Report every line from the following entries that contains the string "kernel".

Records drawn from a dataset:
=======

(* ===== verification/Synthetic.v ===== *)
(** * The ground-truth reproducer's mutex (synthetic/src/main.rs)

    The three-state futex mutex as a transition system: each thread's [lock]
    and [unlock] as a program counter over the atomic operations on the word,
    interleaved arbitrarily, with the kernel's futex queue as the set of
    sleeping threads. The kernel may wake any one sleeper, and a sleeper may
    also return spuriously (a signal). Around it, the program's own order:
    the holder's flag, its 64 cold reads (any of which may fail and panic the
    holder's thread) and the waiter spawned only once the flag is up. The main
    thread is in [SyntheticMain]. *)

From S2P Require Import Prelude RustStd.

(** Where a thread is. *)
Inductive pc :=
  | Idle          (* about to call lock(): compare_exchange(0, 1) *)
  | LockSwap      (* in lock()'s loop: swap(2) *)
  | LockWait      (* in lock()'s loop: futex_wait(word, 2) *)
  | Sleeping      (* in the kernel, queued on the word *)
  | Critical      (* lock() returned *)
  | UnlockWake    (* in unlock(): swap(0) returned 2, futex_wake(word, 1) *)
  | Finished.     (* unlock() returned *)

#[export] Instance pc_eq_dec : EqDecision pc.
Proof. solve_decision. Defined.

(** The atomics on the word: the value left, and the value returned. *)
Definition compare_exchange (word expected new : Z) : Z * bool :=
  if word =? expected then (new, true) else (word, false).

Definition swap (word new : Z) : Z * Z := (new, word).
Record process_inv (q : process) : Prop := {
  qi_reach : program_reachable opened alloc pread (prog q);
  qi_holder : holder_sound (prog q);
  qi_htid : holder_stored q = false -> thread_at q 0 = Some Idle;
  qi_wtid : waiter_stored q = false -> thread_at q 1 = Some Idle;
  qi_main : main_sound q;
  qi_out : out q = match main_at q with
    | MainReturned (Ok _) => [done_line pid (as_u32 (gettid 0)) (as_u32 (gettid 1))]
    | _ => []
    end;
}.

Lemma process_init_inv : process_inv process_init.
Proof. split; try done. apply rtc_refl. Qed.

Lemma main_next_inv q q' : process_inv q -> main_next q = Some q' -> process_inv q'.
Proof.
  intros [Hr Hh H0 H1 Hm Ho] Hn. unfold main_next in Hn. unfold main_sound in Hm.
  destruct (main_at q) eqn:Em; try done.
  - injection Hn as <-. split; try done; unfold main_sound; cbn.
    + unfold main_start. destruct current_exe as [path|] eqn:E1; [|done].
      destruct (metadata_len path) as [len|] eqn:E2; [|by rewrite ?E1, ?E2].
      destruct (Z.leb_spec FILE_SIZE len); [|by eapply small_executable].
      destruct (spawn_error 0) eqn:E3; [|done]. eapply (not_spawned 0); [lia|done].
    + rewrite Ho. unfold main_start. by repeat case_match.
  - destruct (holder_acquired (prog q)) eqn:Ha; [|injection Hn as <-; split; try done; by unfold main_sound; rewrite Em, ?Ho].
    destruct (spawn_error 1) eqn:Es.
    { injection Hn as <-. split; try done. unfold main_sound. cbn. eapply (not_spawned 1); [lia|done]. }
    injection Hn as <-. pose proof (ps_spawn opened alloc pread true _ Ha) as Hsp. rewrite Ha in Hsp.
    split; try done; [by eapply reachable_step|by eapply holder_sound_step].
  - destruct (holder (prog q)) eqn:Eh; try (case_decide; [|done]); injection Hn as <-; split; try done;
      try (unfold main_sound; cbn; by auto).
    unfold holder_sound in Hh. rewrite Eh in Hh. destruct Hh as [_ Hh].
    destruct (cold_direct_read _ _ _) eqn:Ec; [by eapply read_failed|done].
  - case_decide; [|done]. injection Hn as <-. split; try done. unfold main_sound. cbn. tauto.
  - destruct print_error eqn:Ep; injection Hn as <-.
    { split; try done. unfold main_sound. cbn. by apply not_printed. }
    split; try done. cbn. rewrite Ho. cbn. destruct Hm as [Hm0 Hm1].
    destruct (holder_stored q); [|by rewrite Hm0 in H0; discriminate H0].
    destruct (waiter_stored q); [done|by rewrite Hm1 in H1; discriminate H1].
Qed.

Lemma process_step_inv q q' : process_step true q q' -> process_inv q -> process_inv q'.
Proof.
  intros Hs Hi. destruct Hs as [q q' Hn|q Hr Hst|q Hr Hw Hst|q p' Hr Hp Hw Hk0 Hk1].
  - by eapply main_next_inv.
  - by destruct Hi.
  - by destruct Hi.
  - destruct Hi as [Hre Hh H0 H1 Hm Ho]. split; try done.
    + by eapply reachable_step.
    + by eapply holder_sound_step.
    + intros Hs. unfold thread_at. cbn. rewrite Hk0; auto.
    + intros Hs. unfold thread_at. cbn. rewrite Hk1; auto.
    + unfold main_sound, thread_at, running in *. cbn. destruct (main_at q); try done; rewrite ?Hw;
        try done; destruct_and?; split_and!; eauto using finished_stays.
Qed.

Lemma process_reachable_inv q : process_reachable q -> process_inv q.
Proof.
  unfold process_reachable. intros H. pose proof process_init_inv as Hi.
  induction H; [done|]. by apply IHrtc, (process_step_inv x).
Qed.

(** ** Progress *)

Definition holder_weight (h : holder_pc) : nat :=
  match h with
  | Locking => 3 + READ_REPEATS
  | Storing => 2 + READ_REPEATS
  | Reading i => 1 + (READ_REPEATS - i)
  | Unlocking => 1
  | Panicked => 0
  end.

Definition main_weight (m : main_pc) : nat :=
  match m with
  | MainStart => 5 | MainPolling => 4 | MainJoinHolder => 3 | MainJoinWaiter => 2 | MainPrint => 1
  | MainReturned _ | MainPanicked _ => 0
  end.

(** What is left to do on the way that never sleeps on the lock. *)
Definition to_do (q : process) : nat :=
  main_weight (main_at q) + holder_weight (holder (prog q)) +
  distance (threads (lock_state (prog q))) + Nat.b2n (negb (holder_stored q)) +
  Nat.b2n (negb (waiter_stored q)).

Definition advances (q : process) : Prop := exists q', process_step false q q' /\ (to_do q' < to_do q)%nat.

Lemma main_advances q q' :
  main_next q = Some q' -> holder (prog q') = holder (prog q) ->
  lock_state (prog q') = lock_state (prog q) -> holder_stored q' = holder_stored q ->
  waiter_stored q' = waiter_stored q -> (main_weight (main_at q') < main_weight (main_at q))%nat ->
  advances q.
Proof.
  intros Hn H1 H2 H3 H4 Hw. exists q'. split; [by constructor|]. unfold to_do.
  rewrite H1, H2, H3, H4. lia.
Qed.

(** Thread [t] takes its next step on the lock. *)
Lemma lock_advances q t pc w pc' :
  process_inv q -> running q = true -> may_move (prog q) t = true -> thread_at q t = Some pc ->
  pc <> Idle \/ (if (t =? 0)%nat then holder_stored q else waiter_stored q) = true ->
  own_step pc (word (lock_state (prog q))) = Some (w, pc') -> (t < 2)%nat ->
  (pc_distance pc' < pc_distance pc)%nat -> advances q.
Proof.
  intros Hi Hr Hm Ht Hst Ho Ht2 Hd. eexists. split.
  - eapply proc_threads; [done|by eapply ps_own|done|..]; intros Hs; cbn;
      [pose proof (qi_htid _ Hi Hs) as Hx|pose proof (qi_wtid _ Hi Hs) as Hx];
      rewrite list_lookup_insert_ne; try done; intros ->; rewrite Hs in Hst; cbn in Hst;
      destruct Hst; congruence.
  - unfold to_do. cbn [prog main_at holder holder_stored waiter_stored lock_state threads]. pose proof (distance_set _ _ _ pc' Ht) as Hds.
    assert (holder_weight (holder_after (mkMutex w (<[t := pc']> (threads (lock_state (prog q)))))
      (holder (prog q))) <= holder_weight (holder (prog q)))%nat as Hw.
    { unfold holder_after. destruct (holder (prog q)); try done. case_decide; cbn [holder_weight]; lia. }
    unfold distance, thread_at in *.
    lia.
Qed.
Lemma send_head_file (name : string) (ctype : pyobj) (f : file) (h : handler) :
  headers_buffer h = [] -> wfile h = [] ->
  resolved (path h) = Some name ->
  guessed name = inr ctype ->
  endswith name "/" = false ->
  open_rb name = Some f ->
  not_modified (headers h) f = false ->
  exists h',
    send_head self h = (h', inr (Some f))
    /\ wfile h'
       = [HeaderBlock (StatusLine 200 (reason 200)
                       :: file_headers ctype f ++ extra (path h) ++ [BlankLine])].
Proof using All.
  intros Hb Hw Hr Hg Hs Ho Hn. unfold send_head.
  unfold bind at 1, get at 1. cbn beta iota. unfold resolved in Hr.
  destruct (isdir (translate_path (path h))).
  - destruct (negb (endswith (urlsplit_path (path h)) "/")); [discriminate Hr|].
    rewrite Hr. now apply (send_file_head_file name ctype f h).
  - injection Hr as <-. now apply (send_file_head_file _ ctype f h).
Qed.

Lemma Simple_do_GET_file (name : string) (ctype : pyobj) (f : file)
  (h : handler) :
  headers_buffer h = [] -> wfile h = [] ->
  resolved (path h) = Some name ->
  guessed name = inr ctype ->
  endswith name "/" = false ->
  open_rb name = Some f ->
  not_modified (headers h) f = false ->
  exists h',
    Simple_do_GET self h = (h', inr tt)
    /\ wfile h'
       = [HeaderBlock (StatusLine 200 (reason 200)
                       :: file_headers ctype f ++ extra (path h) ++ [BlankLine]);
          Body (f_data f)].
Proof using All.
  intros Hb Hw Hr Hg Hs Ho Hn.
  destruct (send_head_file name ctype f h Hb Hw Hr Hg Hs Ho Hn) as (h' & E & Ew).
  unfold Simple_do_GET, bind. rewrite E. unfold write, modify.
  eexists. split; [reflexivity|].
  cbn [wfile set_wfile]. now rewrite Ew.
Qed.
(** What [saveFileContent] does when nothing fails in transport. *)
Lemma saveFileContent_quiet bucket prefix fileName content overwrite (w : World) :
  quiet 2 w ->
  let key := (bucket, prefix +:+ fileName) in
  let input := putInput bucket prefix fileName content overwrite in
  let o := new_object content (contentTypeOf fileName) (now w) in
  saveFileContent bucket prefix fileName content overwrite w =
    if bool_decide (overwrite = false /\ is_Some (store w !! key)) then
      (Error ErrAlreadyExists,
       Build_World (store w) (drop 2 (faults w)) (trace w ++ [PutObjectReq input]) (now w))
    else
      (Ok {| sfc_ETag := etag_of content |},
       Build_World (<[key := o]> (store w)) (drop 2 (faults w))
                   (trace w ++ [PutObjectReq input]) (now w + 1)).
Proof.
  intros Hq key input o. subst key input o.
  assert (Hdec : bool_decide (overwrite = false /\ is_Some (store w !! (bucket, prefix +:+ fileName)))
                 = negb overwrite && bool_decide (is_Some (store w !! (bucket, prefix +:+ fileName)))).
  { destruct overwrite; cbn [negb andb].
    - apply bool_decide_eq_false_2. intros [? _]; discriminate.
    - apply bool_decide_ext. tauto. }
  rewrite Hdec. clear Hdec.
  unfold saveFileContent, bind, LoadDefaultConfig, PutObject, putInput, contentTypeOf.
  rewrite next_fault_run.
  destruct w as [s fl t n]; simpl in *.
  destruct fl as [|f1 [|f2 fl]]; quiet_inv Hq;
    rewrite exchange_run; simpl; unfold store_put, ret, tick, set_store; simpl.
  all: destruct overwrite; simpl; try reflexivity.
  all: destruct (s !! (bucket, prefix +:+ fileName)) as [o|] eqn:Hk; reflexivity.
Qed.
Lemma S012_iff_a_default_is_not_constant_witness :
  S012 ∈ printed_for (visit (def_f a_b_list) new_stats) []
           (lit "def f(a, b=[]):" ++ [nl]) [lit "    pass" ++ [nl]].
Proof.
  destruct S012_iff_a_default_is_not_constant as [H _].
  apply (H (def_f a_b_list) [] (lit "def f(a, b=[]):" ++ [nl])
           [lit "    pass" ++ [nl]] a_b_list).
  - discriminate.
  - reflexivity.
  - simpl. repeat constructor.
  - repeat constructor; discriminate.
  - exists (Generic []). split; [apply list_elem_of_here|reflexivity].
Defined.

(** C4 as stated fails: in [def f(b=[], /):] the default of the
    positional-only [b] is a list display, not a constant, and S012 is
    not printed, since no parameter of [args] stands next to its flag. *)
Lemma S012_misses_positional_only_default :
  function_defs_at 1 (def_f b_list_posonly) = [(1, b_list_posonly)]
  ∧ (∃ d, d ∈ defaults_of b_list_posonly ∧ is_Constant d = false)
  ∧ S012 ∉ printed_for (visit (def_f b_list_posonly) new_stats) []
             (lit "def f(b=[], /):" ++ [nl]) [lit "    pass" ++ [nl]].
Proof.
  split_and!.
  - reflexivity.
  - exists (Generic []). split; [apply list_elem_of_here|reflexivity].
  - rewrite printed_for_line by done.
    rewrite fires_S012_iff. intros H. by apply H.
Qed.

(** The default of a keyword-only parameter is not looked at either. *)
Lemma S012_misses_keyword_only_default :
  S012 ∉ printed_for (visit (def_f b_list_kwonly) new_stats) []
           (lit "def f(*, b=[]):" ++ [nl]) [lit "    pass" ++ [nl]].
Proof.
  rewrite printed_for_line by done.
  rewrite fires_S012_iff. intros H. by apply H.
Qed.
Lemma format_items_total (formatters : Dict.t formatter) :
  forall items,
    (forall k v, In (k, v) items ->
       exists v', format_field formatters k v = Ok v') ->
    exists out, format_items formatters items = Ok out.
Proof.
  induction items as [| [k0 v0] items IH]; intros Hall.
  - now exists [].
  - destruct (Hall k0 v0 (or_introl eq_refl)) as (v0' & Hf).
    destruct IH as (rest' & Hrest); [intros k v Hin; apply Hall; now right |].
    exists ((k0, v0') :: rest'). cbn [format_items].
    now rewrite Hf, Hrest.
Qed.

Lemma del_absent {V} (k : string) (d : t V) :
  ~ In k (keys d) -> del k d = d.
Proof.
  induction d as [| [k' v'] d IH]; simpl; [reflexivity |].
  intros Hnot. destruct (String.eqb_spec k k') as [-> | Hne]; [tauto |].
  f_equal. apply IH. tauto.
Qed.

(** [remove_key_if(key, lambda _: True)] is plain removal. *)
Lemma remove_key_always (key : string) (d : t value) :
  remove_key_if key (fun _ => true) d = del key d.
Proof.
  unfold remove_key_if. rewrite andb_true_r.
  destruct (mem key d) eqn:Hmem; [reflexivity |].
  symmetry. apply del_absent. rewrite <- mem_in. congruence.
Qed.

Lemma map_key_params (k : string) :
  map_key TRANSACTION_PARAMS_MAPPING k
  = if String.eqb k "gasPrice" then "gas_price" else k.
Proof.
  unfold map_key, TRANSACTION_PARAMS_MAPPING. cbn [get].
  now destruct (String.eqb k "gasPrice").
Qed.

(** The rename cannot merge two fields of a payload that has no
    [gas_price] field of its own. *)
Lemma map_key_params_inj (ks : list string) :
  ~ In "gas_price" ks ->
  ForallPairs (fun a b =>
    map_key TRANSACTION_PARAMS_MAPPING a = map_key TRANSACTION_PARAMS_MAPPING b
    -> a = b) ks.
Proof.
  intros Hnot a b Ha Hb. rewrite !map_key_params.
  destruct (String.eqb_spec a "gasPrice"), (String.eqb_spec b "gasPrice");
    intros E; subst; congruence.
Qed.

Lemma keys_rename (m : t string) (d : t value) :
  keys (map (fun kv => (map_key m (fst kv), snd kv)) d)
  = map (map_key m) (keys d).
Proof. unfold keys. rewrite !map_map. reflexivity. Qed.

(** What [transaction_params_transformer] sends out for a dict payload. *)
Lemma transaction_params_transformer_ok (tx : t value) (out : value) :
  wf tx ->
  transaction_params_transformer (VDict tx) = Ok out ->
  exists tx',
    out = VDict tx'
    /\ get "nonce" tx' = None
    /\ (~ In "gas_price" (keys tx) ->
        forall k v, k <> "nonce" -> get k tx = Some v ->
          exists v',
            format_field TRANSACTION_PARAMS_FORMATTERS k v = Ok v'
            /\ get (map_key TRANSACTION_PARAMS_MAPPING k) tx' = Some v').
Proof.
  intros Hwf H. unfold transaction_params_transformer in H.
  apply rbind_ok in H. destruct H as (d2 & Hfmt & E). inversion E; subst out.
  unfold transaction_params_formatter in Hfmt.
  apply rbind_ok in Hfmt. destruct Hfmt as (d1 & Hd1 & E1).
  inversion E1; subst d2. clear E E1.
  unfold apply_formatters_to_dict in Hd1. apply rbind_ok in Hd1.
  destruct Hd1 as (items & Hitems & E). inversion E; subst d1. clear E.
  destruct (format_items_ok _ _ _ Hitems) as (Hkeys & Hget).
  assert (Hwfi : wf items) by (unfold wf; now rewrite Hkeys).
  rewrite of_items_wf by assumption. rewrite remove_key_always.
  eexists. split; [reflexivity | split].
  - apply get_none_iff. unfold transaction_params_remapper, apply_key_map.
    intros Hin. unfold of_items in Hin. apply in_keys_update in Hin.
    destruct Hin as [[] | Hin].
    rewrite keys_rename in Hin. apply in_map_iff in Hin.
    destruct Hin as (k & Hk & Hin). apply in_keys_del in Hin.
    rewrite map_key_params in Hk.
    destruct (String.eqb_spec k "gasPrice"); [discriminate | tauto].
  - intros Hgp k v Hne Hv.
    destruct (Hget k v Hv) as (v' & Hf & Hv'). exists v'. split; [assumption |].
    unfold transaction_params_remapper, apply_key_map.
    set (renamed := map (fun kv => (map_key TRANSACTION_PARAMS_MAPPING (fst kv),
                                    snd kv)) (del "nonce" items)).
    assert (Hwfr : wf renamed).
    { unfold wf, renamed. rewrite keys_rename.
      apply NoDup_map_NoDup_ForallPairs; [| now apply wf_del].
      apply map_key_params_inj. intros Hin. apply in_keys_del in Hin.
      rewrite Hkeys in Hin. tauto. }
    rewrite of_items_wf by assumption. apply in_get; [assumption |].
    unfold renamed.
    change (map_key TRANSACTION_PARAMS_MAPPING k, v')
      with ((fun kv : string * value =>
               (map_key TRANSACTION_PARAMS_MAPPING (fst kv), snd kv)) (k, v')).
    apply in_map. apply get_some_in. now rewrite get_del_neq.
Qed.

(** The transformer returns whenever the scalar formatters do. *)
Lemma transaction_params_transformer_total (tx : t value) :
  (forall k v, In (k, v) tx ->
     exists v', format_field TRANSACTION_PARAMS_FORMATTERS k v = Ok v') ->
  exists tx', transaction_params_transformer (VDict tx) = Ok (VDict tx').
Proof.
  intros Hall.
  destruct (format_items_total TRANSACTION_PARAMS_FORMATTERS tx Hall)
    as (items & Hitems).
  unfold transaction_params_transformer, transaction_params_formatter,
    apply_formatters_to_dict.
  rewrite Hitems. simpl. eauto.
Qed.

=======

**Task answer:**
    interleaved arbitrarily, with the kernel's futex queue as the set of
    sleeping threads. The kernel may wake any one sleeper, and a sleeper may
  | Sleeping      (* in the kernel, queued on the word *)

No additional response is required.